(** What [JSON.parse] hands to the code: an array, which the source types
    [Task[]], or a value for which [Array.isArray] is false. *)
Inductive json : Type :=
  | JArray (data : list TaskType.t)
  | JOther.

(** ** Errors *)

(** Errors raised by the runtime rather than by a [throw] of the source. *)
Inductive native_error : Type :=
  | ENOENT                        (* fs.readFileSync: no such file *)
  | EACCES                        (* fs.writeFileSync: the write is refused *)
  | SyntaxError (text : string)   (* JSON.parse *)
  | TypeError.                    (* a member of a non-array used as an array's *)

Inductive exn : Type :=
  | Error (message : string)      (* throw new Error(message) *)
  | Native (e : native_error).

(** ** The world: one file and the calls made on it *)

Inductive fs_call : Type :=
  | existsSync_call
  | readFileSync_call
  | writeFileSync_call (data : string).

Record World : Type := mkWorld {
  file : option string;     (* None: the file does not exist *)
  writable : bool;          (* whether fs.writeFileSync succeeds *)
  calls : list fs_call      (* oldest first *)
}.

Definition record_call (c : fs_call) (w : World) : World :=
  {| file := file w; writable := writable w; calls := calls w ++ [c] |}.

(** ** Computations: state passing with exceptions *)

Inductive outcome (A : Type) : Type :=
  | Return (a : A)
  | Throw (e : exn).

Arguments Return {A} a.
Arguments Throw {A} e.

Definition M (A : Type) : Type := World -> outcome A * World.

Definition ret {A} (a : A) : M A := fun w => (Return a, w).

Definition throw {A} (e : exn) : M A := fun w => (Throw e, w).

Definition bind {A B} (m : M A) (k : A -> M B) : M B :=
  fun w =>
    match m w with
    | (Return a, w') => k a w'
    | (Throw e, w') => (Throw e, w')
    end.

(** [try { m } catch (error) { handler }] *)
Definition try_catch {A} (m : M A) (handler : exn -> M A) : M A :=
  fun w =>
    match m w with
    | (Return a, w') => (Return a, w')
    | (Throw e, w') => handler e w'
    end.

Declare Scope js_scope.
Delimit Scope js_scope with js.
Notation "x <- m ; k" := (bind m (fun x => k))
  (at level 20, m at level 100, k at level 200, only parsing) : js_scope.
Local Open Scope js_scope.

(** ** The runtime interface *)

Class Runtime : Type := {
  (** [process.env.DB_FILE], checked to be set when the module loads *)
  filename : string;
  (** [JSON.parse(text)]; [None] when it throws a SyntaxError *)
  JSON_parse : string -> option json;
  (** [JSON.stringify(data, null, space)] on an array *)
  JSON_stringify : list TaskType.t -> nat -> string;
  (** [Number(s)] on a string *)
  StringToNumber : string -> number;
  (** [error.message] of a native error *)
  native_message : native_error -> string
}.

(** What the proofs assume of the runtime: a serialized array parses back to
    itself, and the literal the code writes into a fresh file is the empty
    array. *)
Class RuntimeLaws (R : Runtime) : Prop := {
  parse_stringify :
    forall (data : list TaskType.t) (space : nat),
      JSON_parse (JSON_stringify data space) = Some (JArray data);
  parse_empty_literal : JSON_parse "[]" = Some (JArray [])
}.

(** [error.message] *)
Definition message `{Runtime} (error : exn) : string :=
  match error with
  | Error m => m
  | Native e => native_message e
  end.

(** An argument typed [number | string]. *)
Inductive id_arg : Type :=
  | IdNumber (n : number)
  | IdString (s : string).

(** [Number(id)] *)
Definition to_number `{Runtime} (id : id_arg) : number :=
  match id with
  | IdNumber n => n
  | IdString s => StringToNumber s
  end.

(** ** The [fs] calls of the source, on the file [filename] *)
Module fs.

Definition existsSync : M bool :=
  fun w =>
    (Return (match file w with Some _ => true | None => false end),
     record_call existsSync_call w).

Definition readFileSync : M string :=
  fun w =>
    match file w with
    | Some text => (Return text, record_call readFileSync_call w)
    | None => (Throw (Native ENOENT), record_call readFileSync_call w)
    end.

Definition writeFileSync (data : string) : M unit :=
  fun w =>
    if writable w
    then (Return tt,
          {| file := Some data; writable := true;
             calls := calls w ++ [writeFileSync_call data] |})
    else (Throw (Native EACCES), record_call (writeFileSync_call data) w).

End fs.

Module JSON.

(** [JSON.parse(text)] as a computation *)
Definition parse `{Runtime} (text : string) : M json :=
  match JSON_parse text with
  | Some v => ret v
  | None => throw (Native (SyntaxError text))
  end.

(** Using [data] as an array ([data.find], [data.length - 1] and so on):
    a TypeError when it is none. *)
Definition as_array (data : json) : M (list TaskType.t) :=
  match data with
  | JArray l => ret l
  | JOther => throw (Native TypeError)
  end.

End JSON.

(** ** src/DB/db.ts *)
Module DB.
Section WithRuntime.
Context `{R : Runtime}.

(** The object literal [{ id: finalId, title, completed }] *)
Definition new_task (finalId : Z) (title : string) (completed : bool) : TaskType.t :=
  {| TaskType.id := finalId; TaskType.title := title; TaskType.completed := completed |}.

(** [existingTask.title = title; existingTask.completed = completed]:
    the two assignments through the reference that [find] returned. *)
Definition overwrite (title : string) (completed : bool) (existingTask : TaskType.t)
  : TaskType.t :=
  {| TaskType.id := TaskType.id existingTask;
     TaskType.title := title;
     TaskType.completed := completed |}.

Definition DBExists : M bool := fs.existsSync.

Definition createDB : M bool :=
  present <- fs.existsSync ;
  if (present : bool) then ret false
  else
    try_catch
      (_ <- fs.writeFileSync "[]" ; ret true)
      (fun _ => throw (Error ("Cannot write to " +:+ filename))).

Definition resetDB : M bool :=
  try_catch
    (_ <- fs.writeFileSync "[]" ; ret true)
    (fun _ => throw (Error ("Cannot write to " +:+ filename))).

Definition getTaskByID (id : id_arg) : M (option TaskType.t) :=
  present <- DBExists ;
  if negb present then
    try_catch
      (_ <- createDB ; ret None)
      (fun error => throw (Error (message error)))
  else
    try_catch
      (raw <- fs.readFileSync ;
       parsed <- JSON.parse raw ;
       data <- JSON.as_array parsed ;
       (* data.find((t) => t.id === Number(id)); task || null *)
       ret (snd <$> list_find (fun t => Int (TaskType.id t) = to_number id) data))
      (fun error => throw (Error ("Syntax error in DB file. " +:+ message error))).
(** * TOTP seed service: a shallow embedding of [app.py] and its properties

    The service decrypts an RSA-OAEP encrypted seed, validates it, stores it
    in a single file and derives 30-second TOTP codes from it.  This file
    embeds the helpers and endpoints of [app.py] as Rocq functions and states
    the properties of the specification over them.

    Conventions.
    - A Python [str] is the list of its code points, a [bytes] object the
      list of its byte values, both as [Z].
    - A Python call that may raise is a function into [result]: [Return v]
      or [Raise e], with [e] the exception object.
    - The file system and the clock are explicit arguments. *)

From Stdlib Require Import ZArith Lia List String Ascii DecimalString.
From Stdlib Require Import Decimal DecimalFacts DecimalPos DecimalZ.
From stdpp Require Import base option list gmap.

Open Scope Z_scope.

(** ** Python values *)

Abbreviation str := (list Z).
Abbreviation bytes := (list Z).

(** A literal of the source, as code points. *)
Definition lit (s : string) : str :=
  map (fun a => Z.of_nat (nat_of_ascii a)) (list_ascii_of_string s).

(** The literal ["\n"]. *)
Definition newline : str := [10].

(** [str(n)] for an integer: its decimal digits. *)
Definition str_of_int (n : Z) : str := lit (NilZero.string_of_int (Z.to_int n)).

(** Exceptions of the run-time library that the service raises or meets.
    [UnicodeDecodeError], [UnicodeEncodeError] and [BinasciiError] are
    subclasses of [ValueError]; the four file errors are subclasses of
    [OSError].  [RuntimeErrorFrom] is a [RuntimeError] whose message is
    [msg] followed by [str(cause)]. *)
Inductive exn : Type :=
| FileNotFoundError (msg : str)
| FileExistsError
| IsADirectoryError
| NotADirectoryError
| ValueError (msg : str)
| UnicodeDecodeError (data : bytes)
| UnicodeEncodeError (text : str)
| BinasciiError (msg : str)
| RuntimeError (msg : str)
| RuntimeErrorFrom (msg : str) (cause : exn).

(** [isinstance(e, ValueError)], as an [except ValueError] clause tests it. *)
Definition is_ValueError (e : exn) : bool :=
  match e with
  | ValueError _ | UnicodeDecodeError _ | UnicodeEncodeError _ | BinasciiError _ => true
  | _ => false
  end.

(** [isinstance(e, FileNotFoundError)]. *)
Definition is_FileNotFoundError (e : exn) : bool :=
  match e with
  | FileNotFoundError _ => true
  | _ => false
  end.

Inductive result (A : Type) : Type :=
| Return (a : A)
| Raise (e : exn).
Arguments Return {A} a.
Arguments Raise {A} e.

#[global] Instance result_ret : MRet result := @Return.
#[global] Instance result_bind : MBind result := fun A B f r =>
  match r with
  | Return a => f a
  | Raise e => Raise e
  end.
#[global] Instance result_fmap : FMap result := fun A B f r =>
  match r with
  | Return a => Return (f a)
  | Raise e => Raise e
  end.

(** ** The file system

    Regular files hold the text that Python's text layer wrote to them,
    encoded as UTF-8; directories are a set of paths.  Paths are compared
    as written (no symbolic links, no second spelling of one path). *)

Record fs : Type := Fs {
  files : gmap str str;
  dirs : gset str
}.

(** Code that reads and changes the file system: the outcome of the call
    and the file system it leaves, also when it raises. *)
Definition io (A : Type) : Type := fs -> result A * fs.

#[global] Instance io_ret : MRet io := fun A a σ => (Return a, σ).
#[global] Instance io_bind : MBind io := fun A B f m σ =>
  match m σ with
  | (Return a, σ') => f a σ'
  | (Raise e, σ') => (Raise e, σ')
  end.

(** ** [str] methods *)

Module PyStr.

(** [str.isspace] on one character: the white-space table of the Unicode
    database (bidirectional class WS, B or S, or category Zs). *)
Definition isspace (c : Z) : bool :=
  ((9 <=? c) && (c <=? 13)) || ((28 <=? c) && (c <=? 32))
  || (c =? 0x85) || (c =? 0xA0) || (c =? 0x1680)
  || ((0x2000 <=? c) && (c <=? 0x200A))
  || (c =? 0x2028) || (c =? 0x2029) || (c =? 0x202F)
  || (c =? 0x205F) || (c =? 0x3000).

Fixpoint lstrip (s : str) : str :=
  match s with
  | c :: s' => if isspace c then lstrip s' else s
  | [] => []
  end.

Definition rstrip (s : str) : str := rev (lstrip (rev s)).

(** [s.strip()]: leading white space is dropped, then trailing. *)
Definition strip (s : str) : str := rstrip (lstrip s).

(** [s.replace(old, "")] for a one-character [old]. *)
Definition remove_char (old : Z) (s : str) : str :=
  List.filter (fun c => negb (c =? old)) s.

(** A character of [0-9a-fA-F]. *)
Definition is_hex_digit (c : Z) : bool :=
  ((48 <=? c) && (c <=? 57)) || ((97 <=? c) && (c <=? 102))
  || ((65 <=? c) && (c <=? 70)).

End PyStr.

(** ** UTF-8 *)

Module Utf8.

Definition continuation (b : Z) : bool := (0x80 <=? b) && (b <=? 0xBF).

(** The well-formed byte sequences of UTF-8: shortest form only, no
    surrogates, nothing above U+10FFFF. *)
Fixpoint decode_opt (bs : bytes) : option str :=
  match bs with
  | [] => Some []
  | b0 :: r0 =>
      if (0 <=? b0) && (b0 <? 0x80) then cons b0 <$> decode_opt r0
      else if (0xC2 <=? b0) && (b0 <=? 0xDF) then
        match r0 with
        | b1 :: r1 =>
            if continuation b1
            then cons ((b0 - 0xC0) * 64 + (b1 - 0x80)) <$> decode_opt r1
            else None
        | _ => None
        end
      else if (0xE0 <=? b0) && (b0 <=? 0xEF) then
        match r0 with
        | b1 :: b2 :: r2 =>
            if ((if b0 =? 0xE0 then 0xA0 else 0x80) <=? b1)
               && (b1 <=? (if b0 =? 0xED then 0x9F else 0xBF))
               && continuation b2
            then cons ((b0 - 0xE0) * 4096 + (b1 - 0x80) * 64 + (b2 - 0x80))
                   <$> decode_opt r2
            else None
        | _ => None
        end
      else if (0xF0 <=? b0) && (b0 <=? 0xF4) then
        match r0 with
        | b1 :: b2 :: b3 :: r3 =>
            if ((if b0 =? 0xF0 then 0x90 else 0x80) <=? b1)
               && (b1 <=? (if b0 =? 0xF4 then 0x8F else 0xBF))
               && continuation b2 && continuation b3
            then cons ((b0 - 0xF0) * 262144 + (b1 - 0x80) * 4096
                       + (b2 - 0x80) * 64 + (b3 - 0x80))
                   <$> decode_opt r3
            else None
        | _ => None
        end
      else None
  end.

(** [bs.decode("utf-8")]. *)
Definition decode (bs : bytes) : result str :=
  match decode_opt bs with
  | Some s => Return s
  | None => Raise (UnicodeDecodeError bs)
  end.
════════════════════
Work instructions: Looking at the listing above, which lines hold "SyntaxError"? Copy every such line.

Task output:
  | SyntaxError (text : string)   (* JSON.parse *)
  (** [JSON.parse(text)]; [None] when it throws a SyntaxError *)
  | None => throw (Native (SyntaxError text))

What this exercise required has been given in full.